Soul Mega wins Samuel Adams 2026 Brewing & Business Experienceship
Soul Mega, still a contract brewer in Washington, D.C., won Samuel Adams’ 2026 Experienceship as a small brewery with Mid-Atlantic traction and national ambitions.

Soul Mega, one of Washington, D.C.’s Black-owned breweries and still operating as a contract brewer, has won Samuel Adams’ 2026 Brewing & Business Experienceship. For a brewery at that stage, the prize is less about a trophy than access: Boston Beer is pairing the winner with a visit to the Samuel Adams Boston Brewery, a specialty-beer collaboration and a spot at the Great American Beer Festival with the Samuel Adams team.

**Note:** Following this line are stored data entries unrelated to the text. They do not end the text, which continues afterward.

Lemma enable_invalid_name_breaks_resolve_witness :
  mkOverride "my service.enabled" "True"
    ∈ stored_overrides net_config
        (enable net_config (mkArgs "my service" "" "") empty_world).2 ∧
  match get_active_values_and_metadata template.render_values_in_template_map net_config
          (enable net_config (mkArgs "my service" "" "") empty_world).2 with
  | (Ret _, _) => False
  | (Raise _, _) => True
  end ∧
  match get_active_values_and_metadata template.render_values_in_template_map net_config
          (set_override net_config "net.host" "y"
             (enable net_config (mkArgs "my service" "" "") empty_world).2).2 with
  | (Ret _, _) => False
  | (Raise _, _) => True
  end.
Proof.
  destruct (enable_invalid_name_breaks_resolve template.render_values_in_template_map
              net_config (mkArgs "my service" "" "") empty_world
              (enable net_config (mkArgs "my service" "" "") empty_world).2)
    as (_ & Hstored & Hbroken).
  - right. by exists "my", "service".
  - by split_and!.
  - vm_compute. reflexivity.
  - split; [exact Hstored|]. split.
    + destruct (get_active_values_and_metadata _ net_config
                  (enable net_config (mkArgs "my service" "" "") empty_world).2)
        as [[resolved|e] w2] eqn:Hrun; [|exact I].
      exact (Hbroken _ Hstored _ _ Hrun).
    + destruct (get_active_values_and_metadata _ net_config
                  (set_override net_config "net.host" "y"
                     (enable net_config (mkArgs "my service" "" "") empty_world).2).2)
        as [[resolved|e] w2] eqn:Hrun; [|exact I].
      refine (Hbroken _ _ _ _ Hrun). clear Hrun Hbroken Hstored.
      vm_compute. left.
Defined.

Lemma disable_takes_back_enable_witness :
  mkOverride "net.enabled" "True"
    ∈ stored_overrides net_config
        (disable net_config (mkArgs "net" "" "")
           (enable net_config (mkArgs "net" "" "") empty_world).2).2
  ↔ override_name (mkOverride "net.enabled" "True") ≠ "net.enabled" ∧
    mkOverride "net.enabled" "True" ∈ stored_overrides net_config empty_world.
Proof.
  destruct (disable_takes_back_enable net_config (mkArgs "net" "" "") empty_world
              (enable net_config (mkArgs "net" "" "") empty_world).2
              (disable net_config (mkArgs "net" "" "")
                 (enable net_config (mkArgs "net" "" "") empty_world).2).2)
    as (_ & _ & Hiff).
  - by split_and!.
  - apply Forall_nil_2.
  - vm_compute. reflexivity.
  - vm_compute. reflexivity.
  - apply Hiff.
Defined.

That package matters because Soul Mega already has proof of concept. The brewery started as a homebrewing passion project in 2011, became a brand after grassroots tastings and community events in 2017 and launched commercial sales in 2019. Since then, it has pushed distribution through the Mid-Atlantic, including placements in Whole Foods Market and Total Wine, while its flagship Worldwide American Pale Ale picked up a Silver Medal at the Tasting Alliance Global Beer Competition.
The 2026 win came after the Crafting Dreams Beer Bash on June 11 in Brooklyn, New York, where six finalists each poured a signature beer and pitched their businesses. Soul Mega brought Metropolis IPA to that room, then emerged as this year’s selection on June 23. Boston Beer says the Experienceship is now in its 15th year, and that annual cadence has turned it into a recurring pipeline for brands trying to move from local momentum to durable growth.
For a brewery like Soul Mega, the upside runs through the unglamorous parts of scaling. Mentorship from Samuel Adams professionals, including founder and brewer Jim Koch, can sharpen recipe development, help tighten production decisions and give a young brewery a clearer read on brand positioning before it stretches too far. It can also open conversation with a major player that knows how to navigate distributor relationships, retail placement and the pressure that comes with growing beyond the taproom.
The program sits inside Samuel Adams Brewing the American Dream, which says it has supported food and beverage entrepreneurs since 2008 with nearly 4,500 loans totaling nearly $121 million across 41 states. That background makes Soul Mega’s win read like a business case, not just a feel-good moment. Crowns & Hops won in 2024, Moor’s Brewing Co. won in 2025, and now Soul Mega enters the same pipeline with a stronger distribution footprint and a clearer shot at the next stage of its growth.